(** A request that only erases. *)
Lemma keeps_plans_erasing {A} (m : M Database (list CacheEdit * A)) : Keeps m →
  (∀ e edits r e', m e = (Ret (edits, r), e') → only_erases edits) →
  keeps_upload_plans (λ _, m).
Proof.
  intros Hm He cache e Ht Hp Hc Hst. destruct (Hm e Ht Hp Hst) as (_ & Hp' & Hs & _).
  split_and!; [done..|]. intros edits r cache' Hr Hc'. apply known_edits_coherent; [|done].
  apply only_erases_known. destruct (m e) as [o e'] eqn:E. simpl in Hr. subst. by eapply He.
Qed.

Section service.
Context (HashMd5 : string → string) (staging : option UploadStagingStorage).
Hypothesis Hstaging : ∀ storage, staging = Some storage → honest storage.

Lemma keeps_store entry id i h data u : 0 <= i < 2 ^ 32 →
  Respects tasks_stay (λ d, plans_kept d ∧ known id entry d)
    (store_chunk HashMd5 staging entry id i h data u).
Proof.
  intros Hi. destruct staging as [storage|]; [by apply keeps_store_chunk; [apply Hstaging|]|].
  unfold store_chunk. destruct (ValidateChunkAcceptance _ _ _ _ _); [|apply _].
  cbv zeta. case_match; apply _.
Qed.

(** Storing a chunk of a known task, from wherever the task is known. *)
Lemma store_known entry id i h data u e : 0 <= i < 2 ^ 32 → tx e = AutoCommit →
  plans_kept (db e) → known id entry (db e) → relies tasks_stay plans_kept (schedule e) →
  let run := store_chunk HashMd5 staging entry id i h data u e in
  plans_kept (db run.2) ∧ tasks_stay (db e) (db run.2) ∧
  ∀ edits r, run.1 = Ret (edits, r) → known_edits edits (db run.2).
Proof.
  intros Hi Ht Hp Hk Hst run.
  destruct (keeps_store entry id i h data u Hi e Ht (conj Hp Hk)) as (_ & [? ?] & ? & _).
  { apply relies_also; [apply entry_known_lasting|done]. }
  split_and!; [done..|]. intros edits r Hr. apply only_erases_known. unfold run in Hr.
  destruct (store_chunk _ _ _ _ _ _ _ _ e) as [o e'] eqn:E. simpl in Hr. subst.
  by eapply store_chunk_edits.
Qed.

Lemma keeps_chunk now loaded id i h data u : 0 <= i < 2 ^ 32 →
  keeps_upload_plans (λ cache, UploadChunk HashMd5 staging cache now loaded id i h data u).
Proof.
  intros Hi cache e Ht Hp Hc Hst. unfold UploadChunk.
  destruct (TryGetUploadTaskCacheEntry now cache id u) as [entry found] eqn:Hget.
  destruct (try_get_coherent _ _ _ _ _ _ _ Hc Hget) as [Hfound Hentry].
  assert (∀ d', known_edits found d') as Hfound'.
  { intros d'. unfold TryGetUploadTaskCacheEntry in Hget.
    repeat case_match; simplify_eq; by repeat constructor. }
  destruct entry as [entry|].
  - destruct (Hentry _ eq_refl) as [Hk _].
    destruct (store_known entry id i h data u e Hi Ht Hp Hk Hst) as (? & ? & Hed).
    unfold mbind, M_bind. destruct (store_chunk _ _ _ _ _ _ _ _ e) as [[[edits r]|x] e'];
      (split_and!; [done..|]); [|done]. intros ? ? cache' [= <- <-] Hc'. simpl in *.
    apply known_edits_coherent; [|done]. apply Forall_app_2; [apply Hfound'|by eapply Hed].
  - pose proof (load_task_answers loaded id u) as Hload.
    assert (Keeps (load_task loaded id u)) as Hkeeps.
    { unfold load_task, FindUploadTask, FindUnexpiredByIdForUser, FindUploadStagingSession,
        FindStagingSessionForUser. solve_respects. }
    destruct (Hkeeps e Ht Hp Hst) as (Ht1 & Hp1 & Hs1 & Hsch1). unfold mbind, M_bind.
    destruct (load_task loaded id u e) as [[[entry|er]|x] e1] eqn:E; simpl in *;
      [|split_and!; [exact Hp1|exact Hs1|]|split_and!; [exact Hp1|exact Hs1|done]].
    2: { intros ? ? cache' [= <- <-] Hc'. by apply known_edits_coherent. }
    destruct (Hload e _ e1 Ht Hp Hst E) as [Hk _].
    destruct (store_known entry id i h data u e1 Hi Ht1 Hp1 Hk) as (? & Hs2 & Hed);
      [by eapply relies_suffix|].
    destruct (store_chunk _ _ _ _ _ _ _ _ e1) as [[[edits r]|x] e2]; simpl in *;
      (split_and!; [done|by etrans|]); [|done]. intros ? ? cache' [= <- <-] Hc'.
    apply known_edits_coherent; [|done]. apply Forall_app_2; [apply Hfound'|].
    constructor; [by eapply entry_known_lasting|by eapply Hed].
Qed.
End service.

Lemma init_erases uuid date backend prefix staging config request u e edits r e' :
  InitUpload config staging uuid date backend prefix request u e = (Ret (edits, r), e') →
  only_erases edits.
Proof.
  unfold InitUpload, mbind, M_bind, mret, M_ret. destruct (InitializeUpload _ _ _ _ _ _ e) as [[a|] e1];
    [|done]. intros [= H _]. revert H. destruct a as [outcome|er]; intros [= <- _]; [|constructor].
  unfold invalidated. induction (ci_upload_task_ids _); simpl; [constructor|]. by constructor.
Qed.

Lemma complete_erases sha date staging blobs config id u e edits r e' :
  UploadService.CompleteUpload config staging sha date blobs id u e = (Ret (edits, r), e') →
  only_erases edits.
Proof.
  unfold UploadService.CompleteUpload, mbind, M_bind, mret, M_ret.
  destruct (Lifecycle.CompleteUpload _ _ _ _ _ e) as [[a|] e1]; [|done].
  intros [= H _]. revert H. destruct a as [outcome|er]; intros [= <- _]; [|constructor].
  unfold invalidated. induction (ci_upload_task_ids _); simpl; [constructor|]. by constructor.
Qed.

Lemma cancel_erases id u e edits r e' :
  CancelUpload id u e = (Ret (edits, r), e') → only_erases edits.
Proof.
  unfold CancelUpload, mbind, M_bind, mret, M_ret. destruct (CancelInProgressUpload id u e) as [[a|] e1];
    [|done]. intros [= H _]. revert H. destruct a; intros [= <- _]; by repeat constructor.
Qed.

Lemma exec_Ret {A} (q : Database → option (A * Database)) e a e' :
  exec q e = (Ret a, e') → ∃ d, q d = Some (a, db e').
Proof.
  unfold exec, next_step. destruct e as [d [|[g []] sch] [|snap []] cs]; cbn; intros;
    repeat case_match; simplify_eq/=; eauto.
Qed.

(** What a chunk that is answered with success has left. *)
Definition chunk_recorded (md5 : string → string) (staging : option UploadStagingStorage)
    (id : string) (i : Z) (data : string) (user : Z) (d' : Database) : Prop :=
  ∃ d k written, chunk_accepting id user d = true ∧ d' = put_chunk id (i32 i) k d ∧
    (∃ storage h session, staging = Some storage ∧
       WriteChunk storage h session i (md5 data) data = Ok written) ∧
    k_size_bytes k = Some (i64 (sc_size_bytes written)) ∧
    k_hash_md5 k = Some (sc_md5_hash written).

Lemma store_chunk_recorded md5 staging entry id i hash data user e edits r e' :
  store_chunk md5 staging entry id i hash data user e = (Ret (edits, Ok r), e') →
  md5 data = hash ∧ r = mkUploadChunkResponse i true ∧
  chunk_recorded md5 staging id i data user (db e').
Proof.
  unfold store_chunk. destruct (ValidateChunkAcceptance _ _ _ _ _); [|done].
  cbv zeta. destruct (negb _) eqn:Hmd5; [done|]. case_bools.
  destruct staging as [store|]; [|done].
  unfold mbind at 1, M_bind at 1, call_storage. destruct (WriteChunk _ _ _ _ _ _) as [w|] eqn:Hw;
    [|done].
  unfold catch_db, catch, RecordChunkIfInProgress, mbind, M_bind, mret, M_ret.
  destruct (exec _ _) as [[[acc comp]|[]] e2] eqn:Hexec; [|done..].
  destruct acc, comp; intros [= <- <- <-].
  apply exec_Ret in Hexec as [d Hd].
  apply record_chunk_accepted in Hd as (k & -> & _ & Hacc & _ & _ & Hs & Hh).
  split_and!; [done|done|]. exists d, k, w. split_and!; [done|done| |by apply Hs|by apply Hh].
  subst. by eexists store, _, _.
Qed.

Lemma store_chunk_returns md5 staging entry id i hash data user e :
  ∃ edits r e', store_chunk md5 staging entry id i hash data user e = (Ret (edits, r), e').
Proof.
  unfold store_chunk. destruct (ValidateChunkAcceptance _ _ _ _ _); [|by eexists _, _, _].
  cbv zeta. destruct (negb _); [by eexists _, _, _|]. destruct staging; [|by eexists _, _, _].
  unfold mbind at 1, M_bind at 1, call_storage. destruct (WriteChunk _ _ _ _ _ _); [|by eexists _, _, _].
  unfold catch_db, catch, RecordChunkIfInProgress, mbind, M_bind, mret, M_ret.
  match goal with |- context [exec ?q ?e0] => destruct (exec q e0) as [[[acc comp]|x] e2] eqn:Hexec end.
  - destruct acc, comp; by eexists _, _, _.
  - assert (x = DbException) as ->; [|by eexists _, _, _].
    unfold exec, next_step in Hexec. cbn in Hexec. repeat case_match; by simplify_eq.
Qed.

════════

Within the material above, transcribe exactly the lines that run from the line holding "keeps_upload_plans (λ cache, UploadChunk" through the line holding "assert (∀ d', known_edits".

▶ [RESPONSE AREA]:
  keeps_upload_plans (λ cache, UploadChunk HashMd5 staging cache now loaded id i h data u).
Proof.
  intros Hi cache e Ht Hp Hc Hst. unfold UploadChunk.
  destruct (TryGetUploadTaskCacheEntry now cache id u) as [entry found] eqn:Hget.
  destruct (try_get_coherent _ _ _ _ _ _ _ Hc Hget) as [Hfound Hentry].
  assert (∀ d', known_edits found d') as Hfound'.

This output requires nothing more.